Children need extra care, but many parents have spent their free time caring for children or falling ill themselves. Many of these parents have to choose between taking their children to the doctor or taking time off work without pay.
That’s why the Jubilee Academies charter school system in San Antonio steps in.
Valerie Guzman has four children on the Jubilee campus where she works as a medical assistant.
“I missed about, say, two weeks during the COVID period. You know, it’s kinda hard to miss,” Guzman said.
That’s why she was thrilled to learn of the school’s new partnership with the Robert B. Greene Center’s University Health System’s Teen Clinic. It is a public one-stop shop for 10-24 year olds.
Students who enroll in the Jubilee program leave school together, hop on a bus with a chaperone, and travel to the clinic for their individual appointments. When they return to school, they go straight back to class and are never counted as absent.
“My son needed a medical and I put him on the list right away for that paperwork, and he was on his appointment the next day,” Guzman said.
Appointments are on Mondays and Wednesdays and relate to both physical and mental health.
“We identified behavioral health needs where needed. So we hired a counselor to be able to refer them, because we’ve seen a big increase, especially during the COVID pandemic, in anxiety and depression,” said Diana Gonzalez, executive director of women’s health at university health system.
Gonzalez said every child who comes to the teen clinic is assessed for their mental health.
“We are specially trained to be able to ask the appropriate questions, because they believe it is a space of trust. It’s a welcoming environment for these teenagers,” she says. “We work with school nurses, school counsellors, teachers and we all work together as a multidisciplinary need to care for these, these teenagers.”
Clinic providers don’t just make mental health referrals.
“We have so many kids with diabetes or more serious conditions that they refer to a clinic that’s in Robert B. Greene,” said Diana Centeno, director of student services at Jubilee.
The clinic emphasizes comprehensive services, including financial.

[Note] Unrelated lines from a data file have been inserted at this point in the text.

(* ===== verification/SpecRegs.v ===== *)
(** * Registers copied on a write of the wrong path

    The register an instruction of the wrong path sees is the copy if the bitmap has its
    bit and the architected one otherwise: reads return this view and writes update it. *)

From S2P Require Import Prelude Misc SpecState.

#[global] Instance bank_eq_dec : EqDecision bank.
Proof. solve_decision. Defined.

(** ** Bitmaps *)

Lemma bit_mask_pow bit : bit_mask bit = 2 ^ Z.of_nat (bit mod 32).
Proof.
  unfold bit_mask. rewrite Z.shiftl_1_l. apply u32_small.
  pose proof (Nat.mod_upper_bound bit 32). split; [lia|]. apply Z.pow_lt_mono_r; lia.
Qed.

Lemma land_pow2_eq0 w k : 0 ≤ k → bool_decide (Z.land w (2 ^ k) = 0) = negb (Z.testbit w k).
Proof.
  intros Hk. destruct (Z.testbit w k) eqn:Hb; simpl.
  - apply bool_decide_eq_false_2. intros H. apply (f_equal (λ z, Z.testbit z k)) in H.
    by rewrite Z.land_spec, Hb, Z.pow2_bits_true, Z.testbit_0_l in H by done.
  - apply bool_decide_eq_true_2, Z.bits_inj'. intros n Hn.
    rewrite Z.land_spec, Z.testbit_0_l, Z.pow2_bits_eqb by done.
    destruct (Z.eqb_spec k n) as [->|]; [by rewrite Hb|apply andb_false_r].
Qed.

(** The bit of a register in a bitmap of one word. *)
Definition bit_in (bmap : list Z) (bit : nat) : bool :=
  Z.testbit (default 0 (bmap !! (bit / 32)%nat)) (Z.of_nat (bit mod 32)).

Lemma BITMAP_SET_P_Ok bmap bit :
  (bit / 32 < length bmap)%nat → BITMAP_SET_P bmap bit = Ok (bit_in bmap bit).
Proof.
  intros [w Hw]%lookup_lt_is_Some_2. unfold BITMAP_SET_P, bit_in, vget. rewrite Hw, bit_mask_pow.
  cbn [mbind result_bind from_option id]. by rewrite land_pow2_eq0, negb_involutive by lia.
Qed.

Lemma bitmap_set_Ok bmap bit :
  (bit / 32 < length bmap)%nat →
  ∃ bmap', bitmap_set bmap bit = Ok bmap' ∧ length bmap' = length bmap ∧
    ∀ b, bit_in bmap' b = bit_in bmap b || bool_decide (b = bit).
Proof.
  intros Hlt. destruct (lookup_lt_is_Some_2 _ _ Hlt) as [w Hw]. unfold bitmap_set, vupd, vget. rewrite Hw.
  eexists. split; [reflexivity|]. split; [apply length_insert|]. intros b. unfold bit_in.
  destruct (decide (b / 32 = bit / 32)%nat) as [Hd|Hd].
  - rewrite Hd, list_lookup_insert_eq, Hw by done. cbn [from_option id]. rewrite Z.lor_spec, bit_mask_pow.
    f_equal. rewrite Z.pow2_bits_eqb by lia. pose proof (Nat.div_mod_eq b 32). pose proof (Nat.div_mod_eq bit 32).
    case_bool_decide as Hb; [subst; apply Z.eqb_refl|]. apply Z.eqb_neq. lia.
  - rewrite list_lookup_insert_ne by done. rewrite bool_decide_false by (intros ->; done). by rewrite orb_false_r.
Qed.

Lemma bit_in_clear sz bit : bit_in (BITMAP_CLEAR_MAP sz) bit = false.
Proof.
  unfold bit_in, BITMAP_CLEAR_MAP. destruct (replicate sz 0 !! _) eqn:H; [|apply Z.testbit_0_l].
  apply lookup_replicate in H as [-> _]. apply Z.testbit_0_l.
Qed.

(** ** Registers *)

Definition bank_size (b : bank) : nat :=
  match b with BankR => MD_NUM_IREGS | BankF => MD_NUM_FREGS | BankC => MD_NUM_CREGS end.

Record regs_ok (r : reg_state) : Prop := {
  ro_arch : ∀ b, length (bank_of b (arch r)) = bank_size b;
  ro_spec : ∀ b, length (bank_of b (spec_R (spec r))) = bank_size b;
  ro_use : ∀ b, length (use_of b (spec r)) = 1%nat
}.

(** Cell [i] of a bank whose bit is [bit]. *)
Definition cell (r : reg_state) (b : bank) (bit i : nat) : Z :=
  default 0 (bank_of b (if bit_in (use_of b (spec r)) bit then spec_R (spec r) else arch r) !! i).

Lemma bank_bit b bit : (bit < bank_size b)%nat → (bit / 32 < 1)%nat.
Proof.
  intros H. apply Nat.Div0.div_lt_upper_bound. destruct b; unfold bank_size, MD_NUM_IREGS, MD_NUM_FREGS, MD_NUM_CREGS in H; lia.
Qed.

Lemma get_reg_Ok r b bit i :
  regs_ok r → (bit < bank_size b)%nat → (i < bank_size b)%nat →
  get_reg b bit i r = Ok (cell r b bit i).
Proof.
  intros [Ha Hs Hu] Hbit Hi. unfold get_reg, cell.
  rewrite BITMAP_SET_P_Ok, bind_ret_l by (rewrite Hu; by eapply bank_bit).
  destruct (bit_in _ _); unfold vget.
  - rewrite <- (Hs b) in Hi. apply lookup_lt_is_Some_2 in Hi as [v ->]. done.
  - rewrite <- (Ha b) in Hi. apply lookup_lt_is_Some_2 in Hi as [v ->]. done.
Qed.

(** A write of the wrong path: the cell has the value, every other cell whose bit was not
    shared with it keeps what it showed, and the architected registers stay. *)
Lemma set_reg_spec r b bit i v :
  regs_ok r → (bit < bank_size b)%nat → (i < bank_size b)%nat →
  ∃ r', set_reg true b bit i v r = Ok r' ∧ regs_ok r' ∧ arch r' = arch r ∧
    cell r' b bit i = v ∧
    (∀ b' bit' i', (b' ≠ b ∨ (bit' ≠ bit ∧ i' ≠ i)) → cell r' b' bit' i' = cell r b' bit' i') ∧
    (∀ b' bit', bit_in (use_of b' (spec r')) bit'
                = bit_in (use_of b' (spec r)) bit' || bool_decide (b' = b ∧ bit' = bit)) ∧
    (∀ b' i', (b' ≠ b ∨ i' ≠ i) → bank_of b' (spec_R (spec r')) !! i' = bank_of b' (spec_R (spec r)) !! i') ∧
    bank_of b (spec_R (spec r')) !! i = Some v.
Proof.
  intros Hr Hbit Hi. destruct (bitmap_set_Ok (use_of b (spec r)) bit) as (w & Hw & Hlw & Hbw).
  { rewrite (ro_use _ Hr). by eapply bank_bit. }
  assert (is_Some (bank_of b (spec_R (spec r)) !! i)) as [v0 Hv0]
    by (apply lookup_lt_is_Some_2; by rewrite (ro_spec _ Hr)).
  unfold set_reg, vset. rewrite Hv0, bind_ret_l, Hw, bind_ret_l. eexists. split; [reflexivity|].
  set (l := <[i := v]> _). set (r' := mkRegState _ _).
  assert (∀ b', bank_of b' (spec_R (spec r')) = if decide (b' = b) then l else bank_of b' (spec_R (spec r))) as Hs
    by by destruct b, b'.
  assert (∀ b', use_of b' (spec r') = if decide (b' = b) then w else use_of b' (spec r)) as Hu
    by by destruct b, b'.
  assert (l !! i = Some v) as Hl by (apply list_lookup_insert_eq; by eapply lookup_lt_Some).
  assert (∀ i', i' ≠ i → l !! i' = bank_of b (spec_R (spec r)) !! i') as Hln
    by (intros i' Hi'; by apply list_lookup_insert_ne).
  assert (∀ b' bit', bit_in (use_of b' (spec r')) bit'
            = bit_in (use_of b' (spec r)) bit' || bool_decide (b' = b ∧ bit' = bit)) as Hbits.
  { intros b' bit'. rewrite Hu. case_decide as Hb.
    - subst. rewrite Hbw. f_equal. apply bool_decide_ext. tauto.
    - rewrite bool_decide_false by tauto. by rewrite orb_false_r. }
  repeat split; try done.
  - apply Hr.
  - intros b'. rewrite Hs. case_decide as Hb; [|apply Hr]. subst. unfold l. rewrite length_insert. apply Hr.
  - intros b'. rewrite Hu. case_decide as Hb; [|apply Hr]. subst. rewrite Hlw. apply Hr.
  - unfold cell. rewrite Hbits, bool_decide_true, orb_true_r, Hs, decide_True by done. by rewrite Hl.
  - intros b' bit' i' Hne. unfold cell. rewrite Hbits, bool_decide_false by tauto. rewrite orb_false_r.
    destruct (bit_in _ _); [|done]. rewrite Hs. case_decide as Hb; [|done]. subst.
    destruct Hne as [?|[_ Hne]]; [done|]. by rewrite Hln.
  - intros b' i' Hne. rewrite Hs. case_decide as Hb; [|done]. subst. apply Hln. tauto.
  - by rewrite Hs, decide_True.
Qed.

(** Cleared bitmaps show the architected registers. *)
Lemma clear_spec_regs_ok r :
  regs_ok r → regs_ok (mkRegState (arch r) (clear_spec_regs (spec r))).
Proof. intros Hr. split; [apply Hr|intros b; destruct b; apply (ro_spec _ Hr BankR) || apply (ro_spec _ Hr BankF) || apply (ro_spec _ Hr BankC)|by intros []]. Qed.

Lemma clear_spec_regs_cell r b bit i :
  cell (mkRegState (arch r) (clear_spec_regs (spec r))) b bit i = default 0 (bank_of b (arch r) !! i).
Proof. unfold cell. by destruct b; cbn [use_of spec clear_spec_regs use_spec_R use_spec_F use_spec_C]; rewrite bit_in_clear. Qed.

(** ** The view of a wrong path *)

(** Integer and control registers have a bit each, the words of the floating point
    registers one for a pair. *)
Definition bit_of (b : bank) (i : nat) : nat := match b with BankF => pair_of i | _ => i end.

Definition view (r : reg_state) (b : bank) (i : nat) : Z := cell r b (bit_of b i) i.

(** A file of values with one cell changed. *)
Definition upd_view (f : bank → nat → Z) (b : bank) (i : nat) (v : Z) (b' : bank) (i' : nat) : Z :=
  if decide (b' = b ∧ i' = i) then v else f b' i'.

Lemma bit_of_lt b i : (i < bank_size b)%nat → (bit_of b i < bank_size b)%nat.
Proof.
  destruct b; simpl; [done| |done]. unfold pair_of, MD_NUM_FREGS. pose proof (Nat.div_mod_eq i 2). lia.
Qed.

Lemma get_view r b i :
  regs_ok r → (i < bank_size b)%nat → get_reg b (bit_of b i) i r = Ok (view r b i).
Proof. intros Hr Hi. apply get_reg_Ok; [done|by apply bit_of_lt|done]. Qed.

Lemma set_view r b i v :
  regs_ok r → b ≠ BankF → (i < bank_size b)%nat →
  ∃ r', set_reg true b i i v r = Ok r' ∧ regs_ok r' ∧ arch r' = arch r ∧
    ∀ b' i', view r' b' i' = upd_view (view r) b i v b' i'.
Proof.
  intros Hr Hb Hi. destruct (set_reg_spec r b i i v Hr Hi Hi) as (r' & Hs & Hr' & Ha & Hv & Hne & _).
  exists r'. repeat (split; [done|]). intros b' i'. unfold upd_view, view. case_decide as Hd.
  - destruct Hd as [-> ->]. by destruct b.
  - apply Hne. destruct (decide (b' = b)) as [->|]; [|by left]. right. by destruct b; split; naive_solver.
Qed.

Lemma pair_even n : pair_of (pair_of n) = pair_of n ∧ pair_of (pair_of n + 1) = pair_of n.
Proof.
  unfold pair_of. rewrite Nat.div_mul by lia. split; [done|].
  rewrite Nat.add_comm, Nat.div_add by lia. done.
Qed.

Lemma pair_of_cases i n : pair_of i = pair_of n → i = pair_of n ∨ i = (pair_of n + 1)%nat.
Proof.
  unfold pair_of. intros H. pose proof (Nat.div_mod_eq i 2). pose proof (Nat.mod_upper_bound i 2). lia.
Qed.

(** A double is a pair of words, written and marked together. *)
Lemma set_pair_view r n v :
  regs_ok r → (n < MD_NUM_FREGS)%nat →
  ∃ r', SET_FPR_D true n v r = Ok r' ∧ regs_ok r' ∧ arch r' = arch r ∧
    ∀ b i, view r' b i = upd_view (upd_view (view r) BankF (pair_of n) v.1) BankF (pair_of n + 1) v.2 b i.
Proof.
  intros Hr Hn. unfold SET_FPR_D.
  assert (pair_of n + 1 < bank_size BankF)%nat as Hp.
  { unfold pair_of. unfold bank_size, MD_NUM_FREGS in *. pose proof (Nat.div_mod_eq n 2).
    assert (n / 2 < 16)%nat by (apply Nat.Div0.div_lt_upper_bound; lia). lia. }
  destruct (set_reg_spec r BankF (pair_of n) (pair_of n) v.1 Hr) as (r1 & -> & Hr1 & Ha1 & _ & Hne1 & Hb1 & Hs1 & Hv1);
    [lia..|].
  rewrite bind_ret_l.
  destruct (set_reg_spec r1 BankF (pair_of n) (pair_of n + 1) v.2 Hr1)
    as (r2 & -> & Hr2 & Ha2 & _ & Hne2 & Hb2 & Hs2 & Hv2); [lia..|].
  exists r2. split; [done|]. split; [done|]. split; [congruence|]. intros b i. unfold upd_view.
  assert (bit_in (use_of BankF (spec r2)) (pair_of n) = true) as Hbit.
  { rewrite Hb2, bool_decide_true by done. apply orb_true_r. }
  destruct (pair_even n) as [He Ho]. unfold view, bit_of.
  destruct (decide (b = BankF)) as [->|Hb].
  - case_decide as H2; [destruct H2 as [_ ->]|].
    { unfold cell. by rewrite Ho, Hbit, Hv2. }
    case_decide as H1; [destruct H1 as [_ ->]|].
    { unfold cell. rewrite He, Hbit, Hs2, Hv1 by (right; lia). done. }
    assert (pair_of i ≠ pair_of n) by (intros [->| ->]%pair_of_cases; naive_solver).
    rewrite Hne2 by naive_solver. apply Hne1. naive_solver.
  - rewrite !decide_False by naive_solver. rewrite Hne2, Hne1 by naive_solver. done.
Qed.

Lemma get_pair_view r n :
  regs_ok r → (n < MD_NUM_FREGS)%nat →
  FPR_D n r = Ok (view r BankF (pair_of n), view r BankF (pair_of n + 1)).
Proof.
  intros Hr Hn. unfold FPR_D. destruct (pair_even n) as [He Ho].
  assert (pair_of n + 1 < bank_size BankF)%nat as Hp.
  { unfold pair_of. unfold bank_size, MD_NUM_FREGS in *.
    assert (n / 2 < 16)%nat by (apply Nat.Div0.div_lt_upper_bound; lia). lia. }
  rewrite !get_reg_Ok, bind_ret_l by (done || lia). rewrite bind_ret_l. unfold view, bit_of. by rewrite He, Ho.
Qed.
(* ===== verification/Pisa.v ===== *)
(** * machine.def and machine.h: the PISA instruction set

    Every instruction as the accesses that its macro makes, written in a monad over the
    accesses of [Isa] that carries the next address, the target and the address of the last
    access, and ends early on a fault.  Registers are signed words.  What the C language
    leaves to the host is the record [host]. *)

From S2P Require Import Prelude Misc Memory Bpred Ruu RuuStages SpecState Isa Floats.

(** ** Accesses *)

(** [regs.regs_NPC], [target_PC] and [addr]. *)
Record pst := mkPst { st_NPC : Z; st_TPC : Z; st_addr : Z }.

(** What an instruction yields when it ends, what it has set, and what follows. *)
Definition pm (A : Type) : Type := (pst → md_fault_type → exec_out) → pst → (A → pst → inst_sem) → inst_sem.

#[export] Instance pm_ret : MRet pm := λ A a fin st k, k a st.
#[export] Instance pm_bind : MBind pm := λ A B f m fin st k, m fin st (λ a st, f a fin st k).

Definition pm_run (m : pm unit) (fin : pst → md_fault_type → exec_out) (st : pst) : inst_sem :=
  m fin st (λ _ st, Done (fin st md_fault_none)).

Definition pm_get (b : bank) (bit i : nat) : pm Z := λ fin st k, Step (MGet b bit i) (λ _ v, k (hd 0 v) st).
Definition pm_set (b : bank) (bit i : nat) (v : Z) : pm unit := λ fin st k, Step (MSet b bit i v) (λ _ _, k tt st).

(** An assignment converts to the type of the register. *)
Definition GPR (n : Z) : pm Z := v ← pm_get BankR (Z.to_nat n) (Z.to_nat n); mret (i32 v).
Definition SET_GPR (n v : Z) : pm unit := pm_set BankR (Z.to_nat n) (Z.to_nat n) (i32 v).
Definition FPR_L (n : Z) : pm Z := v ← pm_get BankF (pair_of (Z.to_nat n)) (Z.to_nat n); mret (i32 v).
Definition SET_FPR_L (n v : Z) : pm unit := pm_set BankF (pair_of (Z.to_nat n)) (Z.to_nat n) (i32 v).
Definition HI : pm Z := v ← pm_get BankC 0 0; mret (i32 v).
Definition SET_HI (v : Z) : pm unit := pm_set BankC 0 0 (i32 v).
Definition LO : pm Z := v ← pm_get BankC 1 1; mret (i32 v).
Definition SET_LO (v : Z) : pm unit := pm_set BankC 1 1 (i32 v).
Definition FCC : pm Z := v ← pm_get BankC 2 2; mret (i32 v).
Definition SET_FCC (v : Z) : pm unit := pm_set BankC 2 2 (i32 v).
Definition SET_NPC (v : Z) : pm unit := λ fin st k, k tt (mkPst (u32 v) (st_TPC st) (st_addr st)).
Definition SET_TPC (v : Z) : pm unit := λ fin st k, k tt (mkPst (st_NPC st) (u32 v) (st_addr st)).

(** It leaves the instruction. *)
Definition DECLARE_FAULT {A} (f : md_fault_type) : pm A := λ fin st k, Done (fin st f).
Definition fault_if (b : bool) (f : md_fault_type) : pm unit := if b then DECLARE_FAULT f else mret tt.
(** [if (_fault != md_fault_none) DECLARE_FAULT(_fault)]. *)
Definition check_fault (f : md_fault_type) : pm unit := fault_if (negb (bool_decide (f = md_fault_none))) f.

(** ** The host *)

Record host := mkHost {
  BYTES_BIG_ENDIAN : bool;
  MD_CROSS_ENDIAN : bool;
  FAST_SRL : bool;
  FAST_SRA : bool;
  undef_shift : Z → Z → Z;    (* shifts by a negative count or by 32 and more *)
  undef_div : Z * Z;          (* quotient and remainder of the least integer by -1 *)
  undef_cvt : spec_float → Z; (* conversions to integers out of range *)
  nan_s : Z;                  (* representation of NaN results *)
  nan_d : Z;
  sys_syscall : Z → pm unit   (* the system call proxy *)
}.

“Some of them don’t even have health coverage or don’t know how to get it. So we also help them with financial assistance and with any type of health care coverage, if needed,” Gonzalez said.
Centeno said there was also a pharmacy in the clinic. Prescriptions are filled and given to the chaperone. The chaperone then brings the medications to campus, hands them to the health aide or nurse, who then hands them to the parent.
Thirty students have already been enrolled since the program began about two weeks ago, and they expect that number to grow rapidly.